ACTIVITY -> Copy out the lines of the records below, and only those lines, from the one with "(** A small" through the one with "#[local] Opaque calc_dataset_item.", exactly as they appear.

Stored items
◇ ◇ ◇ ◇
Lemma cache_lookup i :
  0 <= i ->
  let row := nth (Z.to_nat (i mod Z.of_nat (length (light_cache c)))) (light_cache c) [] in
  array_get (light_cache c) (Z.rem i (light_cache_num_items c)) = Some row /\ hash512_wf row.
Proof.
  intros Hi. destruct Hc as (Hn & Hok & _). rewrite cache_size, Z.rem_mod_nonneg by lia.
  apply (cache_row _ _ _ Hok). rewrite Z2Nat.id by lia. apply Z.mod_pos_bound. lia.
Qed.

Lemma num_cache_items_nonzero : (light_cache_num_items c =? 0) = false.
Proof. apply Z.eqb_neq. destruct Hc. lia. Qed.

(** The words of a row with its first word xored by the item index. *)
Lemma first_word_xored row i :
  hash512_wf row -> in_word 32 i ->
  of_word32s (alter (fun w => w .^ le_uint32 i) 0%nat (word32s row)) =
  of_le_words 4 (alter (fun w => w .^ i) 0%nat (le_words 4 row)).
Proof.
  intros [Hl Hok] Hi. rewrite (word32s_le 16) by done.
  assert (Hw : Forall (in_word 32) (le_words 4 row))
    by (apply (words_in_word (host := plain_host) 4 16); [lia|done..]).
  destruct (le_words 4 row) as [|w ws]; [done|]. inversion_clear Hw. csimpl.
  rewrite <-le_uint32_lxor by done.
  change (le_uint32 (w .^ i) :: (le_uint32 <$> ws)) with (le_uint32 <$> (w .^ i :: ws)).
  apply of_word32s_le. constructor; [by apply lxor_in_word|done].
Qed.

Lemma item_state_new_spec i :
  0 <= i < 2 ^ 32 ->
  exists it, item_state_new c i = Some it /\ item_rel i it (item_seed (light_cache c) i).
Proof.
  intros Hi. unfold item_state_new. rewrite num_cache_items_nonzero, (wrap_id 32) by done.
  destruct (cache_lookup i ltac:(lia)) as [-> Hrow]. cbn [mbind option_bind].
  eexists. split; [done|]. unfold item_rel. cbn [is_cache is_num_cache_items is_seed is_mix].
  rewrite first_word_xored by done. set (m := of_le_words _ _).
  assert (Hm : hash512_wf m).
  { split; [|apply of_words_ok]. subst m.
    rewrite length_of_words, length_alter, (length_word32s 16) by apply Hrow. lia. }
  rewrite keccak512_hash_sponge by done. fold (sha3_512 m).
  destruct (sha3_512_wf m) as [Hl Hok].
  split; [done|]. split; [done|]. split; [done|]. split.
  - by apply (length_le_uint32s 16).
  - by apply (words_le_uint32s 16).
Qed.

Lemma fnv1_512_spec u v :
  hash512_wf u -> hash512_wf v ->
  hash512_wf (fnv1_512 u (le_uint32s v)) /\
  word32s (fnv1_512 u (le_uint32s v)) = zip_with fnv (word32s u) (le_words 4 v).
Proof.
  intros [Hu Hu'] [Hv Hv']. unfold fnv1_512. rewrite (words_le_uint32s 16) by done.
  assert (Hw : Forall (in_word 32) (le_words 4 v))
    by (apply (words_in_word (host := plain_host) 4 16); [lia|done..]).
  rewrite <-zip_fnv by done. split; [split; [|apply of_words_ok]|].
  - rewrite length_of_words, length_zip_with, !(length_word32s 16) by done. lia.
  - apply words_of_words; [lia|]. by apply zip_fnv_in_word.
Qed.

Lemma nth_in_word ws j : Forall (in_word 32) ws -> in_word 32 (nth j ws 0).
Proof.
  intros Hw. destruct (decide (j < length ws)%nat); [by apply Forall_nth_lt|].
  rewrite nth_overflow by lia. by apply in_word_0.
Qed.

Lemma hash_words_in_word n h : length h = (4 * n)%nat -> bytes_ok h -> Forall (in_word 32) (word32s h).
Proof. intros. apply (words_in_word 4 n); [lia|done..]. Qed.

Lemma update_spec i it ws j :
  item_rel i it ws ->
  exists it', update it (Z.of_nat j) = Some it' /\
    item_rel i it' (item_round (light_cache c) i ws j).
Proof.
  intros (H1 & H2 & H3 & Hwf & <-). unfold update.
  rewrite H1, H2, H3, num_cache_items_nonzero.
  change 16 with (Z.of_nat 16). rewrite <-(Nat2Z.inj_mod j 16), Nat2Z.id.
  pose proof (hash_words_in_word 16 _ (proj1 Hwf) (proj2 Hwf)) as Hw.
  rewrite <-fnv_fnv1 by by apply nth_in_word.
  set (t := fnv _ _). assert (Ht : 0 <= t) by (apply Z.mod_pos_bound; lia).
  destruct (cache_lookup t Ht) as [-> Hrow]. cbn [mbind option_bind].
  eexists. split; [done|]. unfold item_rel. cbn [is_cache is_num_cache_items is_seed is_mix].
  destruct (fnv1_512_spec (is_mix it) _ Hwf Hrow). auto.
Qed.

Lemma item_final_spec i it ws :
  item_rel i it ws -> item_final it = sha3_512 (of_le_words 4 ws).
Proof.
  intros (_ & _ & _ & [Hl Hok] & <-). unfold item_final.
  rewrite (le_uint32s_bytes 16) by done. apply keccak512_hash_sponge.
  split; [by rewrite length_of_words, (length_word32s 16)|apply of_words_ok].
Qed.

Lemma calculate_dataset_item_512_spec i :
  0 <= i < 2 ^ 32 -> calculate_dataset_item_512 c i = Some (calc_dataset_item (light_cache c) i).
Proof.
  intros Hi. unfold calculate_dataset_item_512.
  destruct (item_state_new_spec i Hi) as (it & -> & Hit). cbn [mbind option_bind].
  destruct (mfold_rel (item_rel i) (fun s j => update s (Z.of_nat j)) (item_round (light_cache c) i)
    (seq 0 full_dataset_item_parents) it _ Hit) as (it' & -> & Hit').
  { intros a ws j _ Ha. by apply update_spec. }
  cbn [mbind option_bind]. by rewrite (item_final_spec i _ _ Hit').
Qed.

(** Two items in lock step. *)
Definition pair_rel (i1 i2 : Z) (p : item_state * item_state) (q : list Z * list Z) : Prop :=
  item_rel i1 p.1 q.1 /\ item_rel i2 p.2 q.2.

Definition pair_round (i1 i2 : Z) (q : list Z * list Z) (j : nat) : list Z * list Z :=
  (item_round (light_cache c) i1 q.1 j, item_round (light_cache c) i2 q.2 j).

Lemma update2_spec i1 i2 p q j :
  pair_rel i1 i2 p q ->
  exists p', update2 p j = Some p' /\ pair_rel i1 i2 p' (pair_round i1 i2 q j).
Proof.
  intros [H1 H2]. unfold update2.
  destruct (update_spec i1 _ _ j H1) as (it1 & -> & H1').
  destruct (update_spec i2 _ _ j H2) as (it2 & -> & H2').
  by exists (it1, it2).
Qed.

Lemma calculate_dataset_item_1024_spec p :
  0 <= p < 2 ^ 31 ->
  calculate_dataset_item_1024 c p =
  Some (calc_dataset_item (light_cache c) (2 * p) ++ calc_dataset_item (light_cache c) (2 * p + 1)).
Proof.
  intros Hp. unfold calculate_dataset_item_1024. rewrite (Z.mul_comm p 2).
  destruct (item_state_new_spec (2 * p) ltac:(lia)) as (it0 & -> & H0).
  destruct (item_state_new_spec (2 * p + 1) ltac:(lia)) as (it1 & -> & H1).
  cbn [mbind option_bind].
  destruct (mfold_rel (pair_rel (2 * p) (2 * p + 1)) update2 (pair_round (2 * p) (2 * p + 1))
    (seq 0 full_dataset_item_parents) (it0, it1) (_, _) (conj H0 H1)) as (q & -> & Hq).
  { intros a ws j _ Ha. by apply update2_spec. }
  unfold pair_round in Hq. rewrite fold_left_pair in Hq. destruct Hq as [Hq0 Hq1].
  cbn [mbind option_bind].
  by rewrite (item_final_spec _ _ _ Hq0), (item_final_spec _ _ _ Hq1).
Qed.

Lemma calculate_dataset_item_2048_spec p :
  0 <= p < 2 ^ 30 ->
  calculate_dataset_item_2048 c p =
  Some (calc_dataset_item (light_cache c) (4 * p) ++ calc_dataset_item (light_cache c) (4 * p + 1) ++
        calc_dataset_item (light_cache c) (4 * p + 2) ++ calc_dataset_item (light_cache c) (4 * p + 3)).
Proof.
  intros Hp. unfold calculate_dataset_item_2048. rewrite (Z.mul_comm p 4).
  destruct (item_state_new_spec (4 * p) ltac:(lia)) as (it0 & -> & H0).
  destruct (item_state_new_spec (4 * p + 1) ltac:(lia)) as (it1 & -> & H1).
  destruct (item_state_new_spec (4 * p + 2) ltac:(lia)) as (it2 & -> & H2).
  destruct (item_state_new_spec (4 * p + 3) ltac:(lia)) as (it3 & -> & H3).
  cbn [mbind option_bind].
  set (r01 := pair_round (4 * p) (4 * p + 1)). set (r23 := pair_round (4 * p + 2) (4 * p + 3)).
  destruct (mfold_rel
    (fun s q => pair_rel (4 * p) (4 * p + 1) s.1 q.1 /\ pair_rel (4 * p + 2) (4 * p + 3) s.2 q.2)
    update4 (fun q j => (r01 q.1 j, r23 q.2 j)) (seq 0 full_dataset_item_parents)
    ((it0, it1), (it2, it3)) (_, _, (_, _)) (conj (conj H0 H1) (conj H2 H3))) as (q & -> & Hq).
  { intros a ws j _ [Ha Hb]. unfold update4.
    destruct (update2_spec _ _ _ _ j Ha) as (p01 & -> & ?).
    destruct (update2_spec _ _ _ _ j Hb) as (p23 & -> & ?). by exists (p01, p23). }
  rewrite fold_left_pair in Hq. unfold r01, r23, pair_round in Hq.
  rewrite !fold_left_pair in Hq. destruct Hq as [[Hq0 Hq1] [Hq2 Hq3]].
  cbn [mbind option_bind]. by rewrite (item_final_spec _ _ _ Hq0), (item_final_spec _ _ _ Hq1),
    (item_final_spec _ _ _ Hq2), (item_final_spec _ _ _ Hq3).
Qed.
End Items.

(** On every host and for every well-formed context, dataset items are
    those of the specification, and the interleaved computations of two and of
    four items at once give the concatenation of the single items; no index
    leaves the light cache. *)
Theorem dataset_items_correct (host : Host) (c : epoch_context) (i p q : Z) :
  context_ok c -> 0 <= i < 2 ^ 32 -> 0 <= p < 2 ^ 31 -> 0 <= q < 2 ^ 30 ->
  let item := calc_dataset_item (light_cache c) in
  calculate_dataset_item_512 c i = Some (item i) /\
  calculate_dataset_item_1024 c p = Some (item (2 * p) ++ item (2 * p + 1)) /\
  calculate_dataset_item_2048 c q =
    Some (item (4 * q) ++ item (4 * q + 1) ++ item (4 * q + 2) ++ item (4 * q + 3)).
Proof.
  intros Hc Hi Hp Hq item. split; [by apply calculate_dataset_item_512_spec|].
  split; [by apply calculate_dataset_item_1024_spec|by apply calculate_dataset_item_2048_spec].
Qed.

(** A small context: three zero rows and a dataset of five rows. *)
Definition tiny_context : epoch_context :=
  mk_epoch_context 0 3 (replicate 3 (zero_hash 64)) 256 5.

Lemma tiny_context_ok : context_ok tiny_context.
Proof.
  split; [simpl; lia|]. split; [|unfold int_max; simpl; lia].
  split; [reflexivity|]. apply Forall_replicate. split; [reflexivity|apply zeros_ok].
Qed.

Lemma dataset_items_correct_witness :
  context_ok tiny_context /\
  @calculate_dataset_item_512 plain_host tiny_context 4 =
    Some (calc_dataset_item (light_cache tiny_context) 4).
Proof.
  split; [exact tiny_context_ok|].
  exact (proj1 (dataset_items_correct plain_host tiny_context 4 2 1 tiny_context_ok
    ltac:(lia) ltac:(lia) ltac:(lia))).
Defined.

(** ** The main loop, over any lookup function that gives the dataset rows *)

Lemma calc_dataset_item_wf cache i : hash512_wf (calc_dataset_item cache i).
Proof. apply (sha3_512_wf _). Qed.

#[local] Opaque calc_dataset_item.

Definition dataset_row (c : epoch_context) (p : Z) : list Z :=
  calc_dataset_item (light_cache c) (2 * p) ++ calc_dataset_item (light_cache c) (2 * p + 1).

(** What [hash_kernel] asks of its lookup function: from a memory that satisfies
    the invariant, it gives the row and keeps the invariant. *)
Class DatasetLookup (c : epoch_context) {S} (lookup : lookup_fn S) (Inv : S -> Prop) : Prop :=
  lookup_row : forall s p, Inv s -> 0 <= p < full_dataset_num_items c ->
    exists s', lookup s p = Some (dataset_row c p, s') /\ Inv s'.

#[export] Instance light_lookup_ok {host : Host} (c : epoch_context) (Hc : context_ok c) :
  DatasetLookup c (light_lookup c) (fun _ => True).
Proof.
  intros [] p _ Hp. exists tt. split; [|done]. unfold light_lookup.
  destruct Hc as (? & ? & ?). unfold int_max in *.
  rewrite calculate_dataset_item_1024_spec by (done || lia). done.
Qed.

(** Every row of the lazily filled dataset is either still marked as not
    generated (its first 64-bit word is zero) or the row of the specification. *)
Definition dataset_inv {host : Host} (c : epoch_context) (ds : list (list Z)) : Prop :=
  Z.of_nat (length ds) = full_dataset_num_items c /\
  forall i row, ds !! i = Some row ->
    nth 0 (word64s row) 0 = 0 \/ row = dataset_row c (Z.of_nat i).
◇ ◇ ◇ ◇
REPLY ->
(** A small context: three zero rows and a dataset of five rows. *)
Definition tiny_context : epoch_context :=
  mk_epoch_context 0 3 (replicate 3 (zero_hash 64)) 256 5.

Lemma tiny_context_ok : context_ok tiny_context.
Proof.
  split; [simpl; lia|]. split; [|unfold int_max; simpl; lia].
  split; [reflexivity|]. apply Forall_replicate. split; [reflexivity|apply zeros_ok].
Qed.

Lemma dataset_items_correct_witness :
  context_ok tiny_context /\
  @calculate_dataset_item_512 plain_host tiny_context 4 =
    Some (calc_dataset_item (light_cache tiny_context) 4).
Proof.
  split; [exact tiny_context_ok|].
  exact (proj1 (dataset_items_correct plain_host tiny_context 4 2 1 tiny_context_ok
    ltac:(lia) ltac:(lia) ltac:(lia))).
Defined.

(** ** The main loop, over any lookup function that gives the dataset rows *)

Lemma calc_dataset_item_wf cache i : hash512_wf (calc_dataset_item cache i).
Proof. apply (sha3_512_wf _). Qed.

#[local] Opaque calc_dataset_item.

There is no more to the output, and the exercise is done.